(** C6.  When the loop runs through all [max_iter] iterations, none of them
    leaving it, [_reduce] issues the [ConvergenceWarning] (and only then),
    every iteration is recorded, and the stored result is the last computed
    coefficient matrix (the initial guess if [max_iter] is zero).  With
    [max_iter = 1], a run whose single iteration recorded coefficients of
    norm at least [tol] ends this way: the warning is issued and those
    coefficients are the result. *)
Theorem max_iter_warning (coef_ x y : ndarray) (st : fit) (why : loop_exit)
    (coef : ndarray) :
  run coef_ x y = Ok (st, why, coef) ->
  (why = Exhausted <-> warned st = [not_converged])
  /\ (why <> Exhausted -> warned st = [])
  /\ coef = T (coef_sparse st)
  /\ (why = Exhausted ->
      buffers max_iter max_iter st
      /\ coef = default (T (T coef_)) (last (history_ st))
      /\ (0 < max_iter -> ~ both_below tol tol_m st))
  /\ (max_iter = 1 ->
      forall c, history_ st = [c] -> (tol <= coef_change [] c)%R ->
      why = Exhausted /\ warned st = [not_converged] /\ coef = c).
Proof.
  intros Hrun.
  destruct (reduce_run eta alpha beta tol tol_m threshold
              inequality_constraints max_iter method mod_matrix rt_mod_mat
              rt_inv_mod_mat A0 m0 sorted_eigvals sparse nonsparse solve_m
              lib_powers coef_ x y st why coef Hrun)
    as (tensors & st0 & _ & _ & Hafter & -> & Hst).
  destruct Hafter as [Hb Hw Hi Hc Hm Hconv].
  assert (Hwarned : why = Exhausted <-> warned st = [not_converged]).
  { destruct why; subst st; simpl; rewrite Hw; simpl;
      (split; [reflexivity || discriminate | reflexivity || discriminate]). }
  assert (Hcoef : T (coef_sparse st0) = T (coef_sparse st))
    by (destruct why; subst st; reflexivity).
  assert (Hhist : history_ st = history_ st0)
    by (destruct why; subst st; reflexivity).
  split; [exact Hwarned|].
  split; [intros Hne; destruct why; subst st; try exact Hw; contradiction|].
  split; [exact Hcoef|].
  split.
  - intros ->. subst st. simpl in *. split; [|split].
    + destruct Hb. split; assumption.
    + exact Hc.
    + exact Hconv.
  - intros Hone c Hc1 Htol. rewrite Hhist in Hc1.
    assert (Hex : why = Exhausted).
    { destruct why as [|j|j|j]; [reflexivity|..]; exfalso.
      - destruct Hb as [Hlen _ _ _ _ _ _]. simpl in Hlen, Hi.
        rewrite Hc1 in Hlen. simpl in Hlen. lia.
      - destruct Hb as [Hlen _ _ _ _ _ _]. simpl in Hlen, Hi.
        rewrite Hc1 in Hlen. simpl in Hlen. lia.
      - simpl in Hconv.
        destruct Hconv as (hm & a & b & hc & c' & _ & Hch & _ & Hlt).
        rewrite Hc1 in Hch.
        destruct hc as [|h0 hc].
        + inversion Hch. subst c'. lra.
        + destruct hc; discriminate. }
    split; [exact Hex|]. split; [apply Hwarned; exact Hex|].
    subst why. simpl in Hc. rewrite Hc, Hc1. reflexivity.
Qed.

(** C4, as amended.  From a state whose trap-center history ends in [a],
    the body of the loop leaves the loop as converged exactly when the
    iteration completes and both changes are below their tolerances: the L1
    norm of the difference between [a] and the new trap center is below
    [tol_m], and the L2 norm of the difference between the new coefficients
    and the last recorded ones, or of the new coefficients alone when none
    was recorded before, as in the first iteration, is below [tol].  When
    the iteration completes and one of the two fails, the loop continues.
    These are the values that [_m_convergence_criterion] and
    [_convergence_criterion] compute on the updated histories. *)
Theorem convergence_exit (tensors : Ptensors) (x y : ndarray) (k : nat)
    (s : fit) (a : ndarray) :
  last (m_history_ s) = Some a ->
  (forall s',
     step tensors x y k s = Ok (Break (Converged k) s')
     <-> exists w m A' obj,
           new_coef tensors s = Some w
           /\ solve_m (trap_ctr s) (A s) w = Ok (Some m, A')
           /\ objective tensors x y w A' (tensordot_P_w (P tensors s) w) = Ok obj
           /\ s' = recorded tensors s w m A' obj
           /\ (center_change a m < tol_m)%R
           /\ (coef_change (history_ s) (T w) < tol)%R)
  /\ (forall s',
        step tensors x y k s = Ok (Continue s')
        <-> exists w m A' obj,
              new_coef tensors s = Some w
              /\ solve_m (trap_ctr s) (A s) w = Ok (Some m, A')
              /\ objective tensors x y w A' (tensordot_P_w (P tensors s) w)
                 = Ok obj
              /\ s' = recorded tensors s w m A' obj
              /\ ~ (center_change a m < tol_m
                    /\ coef_change (history_ s) (T w) < tol)%R)
  /\ (forall h b c,
        _m_convergence_criterion (h ++ [b; c])
        = Ok (np_sum (np_abs (sub b c))))
  /\ (forall h b c,
        _convergence_criterion (h ++ [b; c])
        = Ok (sqrt (np_sum (square (sub c b)))))
  /\ (forall c,
        _convergence_criterion [c]
        = Ok (sqrt (np_sum (square (sub c (zeros_like c)))))).
Proof.
  intros Hlast. split; [|split; [|split; [|split]]].
  - intros s'. split.
    + intros Hstep.
      destruct (step_inv eta alpha beta tol tol_m threshold
                  inequality_constraints method mod_matrix rt_mod_mat
                  rt_inv_mod_mat sorted_eigvals sparse nonsparse solve_m
                  tensors x y m0 k s _ a Hlast Hstep)
        as [[_ Heq]|[(w & A' & _ & _ & Heq)
                    |(w & m & A' & obj & Hw & Hm & Hobj & Hc)]];
        try discriminate.
      destruct Hc as [[[Hlm Hlc] Heq]|[_ Heq]]; [|discriminate].
      inversion Heq. exists w, m, A', obj. auto 10.
    + intros (w & m & A' & obj & Hw & Hm & Hobj & -> & Hlm & Hlc).
      unfold step.
      rewrite (step_completed eta alpha beta tol tol_m threshold
                 inequality_constraints method mod_matrix rt_mod_mat
                 rt_inv_mod_mat sorted_eigvals sparse nonsparse solve_m
                 tensors x y m0 k s w m A' a obj Hw Hm Hobj Hlast).
      rewrite bool_decide_eq_true_2 by auto. reflexivity.
  - intros s'. split.
    + intros Hstep.
      destruct (step_inv eta alpha beta tol tol_m threshold
                  inequality_constraints method mod_matrix rt_mod_mat
                  rt_inv_mod_mat sorted_eigvals sparse nonsparse solve_m
                  tensors x y m0 k s _ a Hlast Hstep)
        as [[_ Heq]|[(w & A' & _ & _ & Heq)
                    |(w & m & A' & obj & Hw & Hm & Hobj & Hc)]];
        try discriminate.
      destruct Hc as [[_ Heq]|[Hn Heq]]; [discriminate|].
      inversion Heq. exists w, m, A', obj. auto 10.
    + intros (w & m & A' & obj & Hw & Hm & Hobj & -> & Hn).
      unfold step.
      rewrite (step_completed eta alpha beta tol tol_m threshold
                 inequality_constraints method mod_matrix rt_mod_mat
                 rt_inv_mod_mat sorted_eigvals sparse nonsparse solve_m
                 tensors x y m0 k s w m A' a obj Hw Hm Hobj Hlast).
      rewrite bool_decide_eq_false_2 by exact Hn. reflexivity.
  - intros h b c. apply m_criterion_value.
  - intros h b c. change (h ++ [b; c]) with (h ++ [b] ++ [c]).
    rewrite app_assoc, criterion_value. unfold coef_change.
    rewrite last_snoc. reflexivity.
  - intros c. apply (criterion_value [] c).
Qed.

End DriverClaims.

(** ** Runs on a small fit *)

Lemma tensors_lib2 : exists tensors, _set_Ptensors lib2 = Ok tensors.
Proof.
  destruct (_set_Ptensors lib2) as [t|e] eqn:H; [exists t; reflexivity|].
  exfalso. cbv -[IZR Rplus Rmult Rinv Rdiv Rminus Ropp] in H. discriminate.
Qed.

Lemma example_run_unfold (threshold : R) (max_iter : nat) (w : ndarray)
    (tensors : Ptensors) :
  _set_Ptensors lib2 = Ok tensors ->
  example_run threshold max_iter w
  = ('(st, why) ← for_break (range max_iter) (example_step threshold w tensors)
                    example_init;
     let st :=
       match why with
       | Exhausted =>
           warn (ConvergenceWarning
                   "TrappingSR3 did not converge after max_iter iters.") st
       | _ => st
       end in
     Ok (st, why, T (coef_sparse st))).
Proof. intros H. unfold example_run, _reduce. rewrite H. reflexivity. Qed.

- [TASK DESCRIPTION]: Only lines holding the word "difference" are wanted; list them all from the material.

- [RESPONSE AREA]:
    norm of the difference between [a] and the new trap center is below
    [tol_m], and the L2 norm of the difference between the new coefficients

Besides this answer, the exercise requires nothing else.